The Community Workout of the Month Thread

So here I am at work, post leg day workout, and every single time I stand up my hamstrings cramp. This hasn’t happened in YEARS, so I think it means I struck some gold with this workout. Feel free to follow along.

Take a weight you can squat for 7 reps. The 7th rep should be hard, but not an absolute grinder. That’s our starting weight. In between each set listed, you will take 12 deep breaths (rack the bar, 12 breaths, get under the bar and squat again).

1x7
1x3
2x2
1x1
Strip weight off bar (I was using 390 and stripped bar to 340)
4x5
Strip weight off bar (I went to 300)
1x7
Strip weight off bar (down to 230)
1x20

90 second rest

SUPERSET of belt squats and reverse hypers. Use a weight you can get for 20 reps on the first set. Do NOT lockout on any of the reps if you can avoid it.

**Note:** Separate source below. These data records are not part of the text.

(** ** Concrete inputs used to instantiate the statements below *)

(** An engine that only remembers whether a session is open. *)
Definition flag_engine : WitnessdEngine :=
  {| engine := bool;
     WitnessdStartSession := fun _ _ _ => (0, true);
     WitnessdEndSession := fun _ => (Some "{}", false);
     WitnessdHasActiveSession := fun open => if open then 1 else 0;
     WitnessdOnKeyDown := fun _ _ open => (0, open);
     WitnessdOnTextCommit := fun _ open => open;
     WitnessdOnTextDelete := fun _ open => open;
     WitnessdOnFocusChange := fun _ _ open => open |}.

(** A service object just constructed, before any activation: no session
    was ever started, the pipe was never opened. *)
Definition fresh_process : Tsf.Process (E := flag_engine) :=
  Tsf.mkProcess (E := flag_engine)
    Tsf.new_WitnessdTextService INVALID_HANDLE_VALUE false.

Definition fresh_basic_process : Basic.Process (E := flag_engine) :=
  Basic.mkProcess (E := flag_engine) Basic.new_WitnessdTextService false.

(** The daemon listens and accepts the write / accepts the connection but
    the write fails / is not listening. *)
Definition pipe_up : PipeEnv :=
  {| GetUserNameW := "alice"; CreateFileW := 100; WriteFile := true |}.
Definition pipe_broken : PipeEnv :=
  {| GetUserNameW := "alice"; CreateFileW := 100; WriteFile := false |}.
Definition pipe_down : PipeEnv :=
  {| GetUserNameW := "alice";
     CreateFileW := INVALID_HANDLE_VALUE;
     WriteFile := false |}.

(** The same service with the pipe already open on handle 100. *)
Definition connected_process : Tsf.Process (E := flag_engine) :=
  Tsf.mkProcess (E := flag_engine)
    Tsf.new_WitnessdTextService 100 false.

(** A foreground window about which nothing can be found out: no title,
    the owning process can not be opened, no conversion succeeds. *)
Definition focus_unresolved : FocusEnv :=
  {| GetForegroundWindow := 0x1234;
     GetWindowTextW := [];
     OpenProcess := nullptr;
     QueryFullProcessImageNameW := None;
     WideCharToMultiByte := fun _ => (0, EmptyString) |}.

Definition cleanup_ok : CleanupEnv :=
  {| QueryInterface_ITfSource_threadMgr := S_OK;
     QueryInterface_ITfSource_context := S_OK |}.

(** Every sink registers. *)
Definition activate_ok (focus : FocusEnv) : ActivateEnv :=
  {| QueryInterface_ITfKeystrokeMgr := (S_OK, 0x7000);
     AdviseKeyEventSink := S_OK;
     QueryInterface_ITfSource := S_OK;
     AdviseSink := (S_OK, Some 7);
     activate_focus := focus;
     activate_cleanup := cleanup_ok |}.

(** A focus change to a document whose top context can be obtained, in
    that same window. *)
Definition doc_focus_unresolved : DocFocusEnv :=
  {| GetTop := (S_OK, 0x6100);
     doc_QueryInterface_ITfSource := S_OK;
     doc_AdviseSink := (S_OK, Some 9);
     doc_cleanup := cleanup_ok;
     doc_focus := focus_unresolved |}.

(** An unpaired high surrogate, which the conversion rejects under
    [WC_ERR_INVALID_CHARS]: both calls answer 0. *)
Definition lone_surrogate : wstring := [0xD800].

Definition rejecting (allocation_succeeds : bool) : Utils.ConvertEnv :=
  {| Utils.WideCharToMultiByte_size := fun _ => 0;
     Utils.allocate := fun _ => allocation_succeeds;
     Utils.WideCharToMultiByte_convert := fun _ _ _ => (0, EmptyString) |}.

(** The host activates twice in a row, as hosts do. *)
Definition activate_twice : list (Tsf.HostCall) :=
  [Tsf.Call_Activate (activate_ok focus_unresolved) 0x5000 1;
   Tsf.Call_ActivateEx (activate_ok focus_unresolved) 0x5000 1 0].

(** Activations and deactivations in excess of each other. *)
Definition restless_host : list (Tsf.HostCall) :=
  activate_twice ++
  [Tsf.Call_Deactivate cleanup_ok; Tsf.Call_Deactivate cleanup_ok;
   Tsf.Call_Activate (activate_ok focus_unresolved) 0x5000 2;
   Tsf.Call_Deactivate cleanup_ok].

(** A dead key: the layout answers -1 and stores the accent. *)
Definition dead_key_env : KeyEnv :=
  {| pipe := pipe_up;
     GetTimestampNanos := 1234567890;
     GetKeyboardState := true;
     ToUnicode := fun _ _ => (-1, 0x60) |}.

(** A US keyboard with no modifier held, as far as the keys used below go:
    the letter A gives "a" (0x61), backspace gives the control character
    0x08. *)
Definition us_layout (vk scan : Z) : Z * Z :=
  if vk =? 0x41 then (1, 0x61)
  else if vk =? VK_BACK then (1, 0x08)
  else (0, 0).

Definition typing_env (pipe_env : PipeEnv) : KeyEnv :=
  {| pipe := pipe_env;
     GetTimestampNanos := 1234567890;
     GetKeyboardState := true;
     ToUnicode := us_layout |}.

(** [lParam] of a key-down message: repeat count 1, scan code in bits
    16-23. *)
Definition lParam_A : Z := 0x001E0001.
Definition lParam_BACK : Z := 0x000E0001.

(** The letter A going down: virtual key 0x41, scan code 0x1E. *)
Definition key_A_event : KeystrokeEvent :=
  {| timestampNanos := 1234567890;
     virtualKeyCode := 0x41;
     scanCode := 0x1E;
     flags := 0;
     isKeyDown := true |}.

(** The same window as [focus_unresolved], now with a title and a
    readable process. *)
Definition focus_resolved : FocusEnv :=
  {| GetForegroundWindow := 0x1234;
     GetWindowTextW := [0x41];
     OpenProcess := 0x77;
     QueryFullProcessImageNameW := Some [0x42];
     WideCharToMultiByte := fun w =>
       match w with
       | [0x41] => (2, "A")
       | [0x42] => (2, "B")
       | _ => (0, EmptyString)
       end |}.
(* ------------------------------------------------------------------ *)
(** ** [JSONResponse(content=..., status_code=...)] *)

(** Starlette renders the content in the constructor:
    [json.dumps(content, ensure_ascii=False, allow_nan=False, indent=None,
    separators=(",", ":")).encode("utf-8")].  The dump fails on a [nan] or
    an infinity; the encoding fails on a lone surrogate. *)
Fixpoint has_nonfinite (o : pyobj) : bool :=
  match o with
  | PFloat (PFinite _ _ _) => false
  | PFloat _ => true
  | PList xs =>
      (fix go l := match l with [] => false | x :: t => has_nonfinite x || go t end) xs
  | PDict kvs =>
      (fix go l := match l with
                   | [] => false
                   | (_, v) :: t => has_nonfinite v || go t
                   end) kvs
  | _ => false
  end.

Definition first_surrogate_str (s : pystr) : option Z :=
  find (fun c => (55296 <=? c)%Z && (c <=? 57343)%Z) s.

Definition first_some (a : option Z) (b : unit -> option Z) : option Z :=
  match a with Some _ => a | None => b tt end.
(** The repository a creation asks for: plain Git under [no_annex], an
    annex otherwise. *)
Definition repo_event (a : Create.Args) (ds : Dataset) : event :=
  if truthy (Create.no_annex a)
  then EvGitRepoCreate (ds_path ds) (Create.git_opts a)
  else EvAnnexRepoCreate (ds_path ds) (Create.annex_backend a)
         (Create.annex_version a) (Create.description a)
         (Create.git_opts a) (Create.annex_opts a)
         (Create.annex_init_opts a).

(** The commit of a creation, unless [no_commit]. *)
Definition commit_events (a : Create.Args) (ds : Dataset) : list event :=
  if truthy (Create.no_commit a) then []
  else [EvCommit (ds_path ds) "Initial commit" true true].

(** [ev] initialises a repository, wherever. *)
Definition creates_repo (ev : event) : bool :=
  match ev with
  | EvGitRepoCreate _ _ | EvAnnexRepoCreate _ _ _ _ _ _ _ => true
  | _ => false
  end.

(** [ev] writes to the configuration. *)
Definition writes_config (ev : event) : bool :=
  match ev with
  | EvConfigAdd _ _ _ | EvConfigUnset _ _ => true
  | _ => false
  end.

(** [ev] stages or commits. *)
Definition stages_or_commits (ev : event) : bool :=
  match ev with
  | EvRepoAdd _ _ _ | EvCommit _ _ _ _ => true
  | _ => false
  end.

(** The same call with another [path]. *)
Definition with_path (p : Create.path_arg) (a : Create.Args) : Create.Args :=
  {| Create.path := p; Create.force := Create.force a;
     Create.description := Create.description a;
     Create.add_to_super := Create.add_to_super a;
     Create.name := Create.name a;
     Create.no_annex := Create.no_annex a;
     Create.no_commit := Create.no_commit a;
     Create.annex_version := Create.annex_version a;
     Create.annex_backend := Create.annex_backend a;
     Create.native_metadata_type := Create.native_metadata_type a;
     Create.git_opts := Create.git_opts a;
     Create.annex_opts := Create.annex_opts a;
     Create.annex_init_opts := Create.annex_init_opts a |}.

(** The same call with other [no_commit] and [native_metadata_type]. *)
Definition with_commit_and_native (nc nt : pyval) (a : Create.Args)
  : Create.Args :=
  {| Create.path := Create.path a; Create.force := Create.force a;
     Create.description := Create.description a;
     Create.add_to_super := Create.add_to_super a;
     Create.name := Create.name a;
     Create.no_annex := Create.no_annex a;
     Create.no_commit := nc;
     Create.annex_version := Create.annex_version a;
     Create.annex_backend := Create.annex_backend a;
     Create.native_metadata_type := nt;
     Create.git_opts := Create.git_opts a;
     Create.annex_opts := Create.annex_opts a;
     Create.annex_init_opts := Create.annex_init_opts a |}.

(** The operations of a creation that runs to its end, in order; [i] is
    the identifier recorded. *)
Definition creation_events (a : Create.Args) (ds : Dataset) (w : World)
    (i : string) : list event :=
  ([EvLogInfo (if truthy (Create.no_annex a)
               then "Creating a new git repo at " ++ ds_path ds
               else "Creating a new annex repo at " ++ ds_path ds);
    repo_event a ds] ++
   (EvConfigAdd (ds_path ds) Create.nativetype_var <$> native_values a) ++
   id_events w ds i ++
   [EvRepoAdd (ds_path ds) ".datalad" true] ++
   commit_events a ds)%list.

(** The file [d/n.py] of the module [n] in the directory [d]. *)
Definition module_file (f : string * string) : string :=
  f.1 ++ String "/" (f.2 ++ ".py").

(** ** Concrete environments, used to exercise the statements *)

Module Examples.

Definition repr (v : pyval) : string :=
  match v with
  | VNone => "None"
  | VBool true => "True"
  | VBool false => "False"
  | VInt n => pretty n
  | VStr s => "'" ++ s ++ "'"
  | VList l => "[" ++ String.concat ", " l ++ "]"
  end.

Definition create_env : Create.Env :=
  {| Create.py_repr := repr;
     Create.dataset_str := λ d, "<Dataset path=" ++ ds_path d ++ ">";
     Create.dataset_id := λ w d, "uuid-" ++ pretty (length (w_log w));
     Create.create_subdataset := λ sds c,
       if truthy (Create.sc_no_annex c) && truthy (Create.sc_description c)
       then raise (ValueError Create.msg_description)
       else ret (mkDataset (Create.sc_path c)) |}.

(** [/data] holds a file and has an identifier on record; [/super/sub]
    lies in the dataset [/super]; [/fresh] does not exist. *)
Definition world : World :=
  {| w_cwd := "/home/me";
     w_dirs := {[ "/data" := ["file.txt"] ]};
     w_super := {[ "/super/sub" := mkDataset "/super" ]};
     w_config := {[ ("/data", Create.id_var) := [VStr "old-id"] ]};
     w_log := [] |}.

(** [create(p, force=..., description=..., add_to_super=...,
    no_annex=...)], the other arguments at their defaults *)
Definition args (p : string)
    (force description add_to_super no_annex : pyval) : Create.Args :=
  {| Create.path := Create.PathStr p; Create.force := force;
     Create.description := description;
     Create.add_to_super := add_to_super;
     Create.name := VNone; Create.no_annex := no_annex;
     Create.no_commit := VBool false; Create.annex_version := VNone;
     Create.annex_backend := VStr "MD5E";
     Create.native_metadata_type := VNone; Create.git_opts := VNone;
     Create.annex_opts := VNone; Create.annex_init_opts := VNone |}.

(** Re-creating the dataset at [/data]: [create('/data', force=True)] *)
Definition recreate : Create.Args :=
  args "/data" (VBool true) VNone (VBool false) (VBool false).

Definition recreated : World :=
  snd (Create.call create_env recreate world).

(** A plugin whose entry point returns its [output] argument. *)
Definition export_tarball : Plugin.PluginModule :=
  {| Plugin.pm_name := "datalad.plugin.export_tarball";
     Plugin.pm_plugin_call := Some (λ ds args,
       match args with
       | Plugin.WithArgv _ output | Plugin.WithKwargs output _ => ret output
       end) |}.

(** One plugin is installed; no dataset can be found. *)
Definition plugin_env : Plugin.Env :=
  {| Plugin.import_module := λ name package,
       if String.eqb name ".export_tarball" then Ok export_tarball
       else Raise (ImportError ("No module named '" ++ package ++ name ++ "'"));
     Plugin.exc_str := λ e,
       match e with
       | ValueError m | ImportError m | AttributeError m | RuntimeError m
       | AccessDeniedError m | OtherError _ m => m
       end;
     Plugin.require_dataset := λ _,
       raise (OtherError "NoDatasetArgumentFound" "No dataset found") |}.

(** The fixtures of [test_get_repo_url] and [test__make_github_repos]. *)
Definition repo1 : GitHub.Repo :=
  GitHub.mkRepo "https://github.com/user1/repo" "git@github.com/user1/repo1".

Definition three_candidates : list GitHub.Candidate :=
  [GitHub.mkCandidate "entity1" (Some "cred1");
   GitHub.mkCandidate "entity2" (Some "cred2");
   GitHub.mkCandidate "entity3" (Some "cred3")].

Definition batch : list (Dataset * string) :=
  [(mkDataset "/fakeds1", "fakeds1"); (mkDataset "/fakeds2", "fakeds2")].

(** [entity1] is refused, any other entity may create repositories. *)
Definition first_refused : GitHub.Api :=
  λ entity reponame,
    if String.eqb entity "entity1" then GitHub.AuthenticationFailed
    else GitHub.Created reponame false.

Definition all_refused : GitHub.Api :=
  λ _ _, GitHub.AuthenticationFailed.

(** [create('/fresh', native_metadata_type=['bids', 'dicom'])] *)
Definition tagged : Create.Args :=
  with_commit_and_native (VBool false) (VList ["bids"; "dicom"])
    (args "/fresh" (VBool false) VNone (VBool false) (VBool false)).

Definition tagged_world : World :=
  snd (Create.call create_env tagged world).

(** [create('/super/sub', add_to_super=True)] *)
Definition registered : Create.Args :=
  args "/super/sub" (VBool false) VNone (VBool true) (VBool false).

(** An installation whose plugin modules fail to load for another reason
    than being absent. *)
Definition broken_env : Plugin.Env :=
  {| Plugin.import_module := λ name package,
       Raise (OtherError "SyntaxError" "invalid syntax");
     Plugin.exc_str := Plugin.exc_str plugin_env;
     Plugin.require_dataset := Plugin.require_dataset plugin_env |}.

Lockout only if required to rest to get in more reps.

Belt squat
1x20
1x18
1x16
Stripset (no rest between sets)
4x15 (I went 160-125-90-45 using a landmine loading set-up)

Reverse hyper
4x13

If the absence of a belt squat, leg press should be more than fine, as I’m basically using my belt squat as a leg press replacement. In absence of a reverse hyper, I’d go with KB swings, done HEAVY.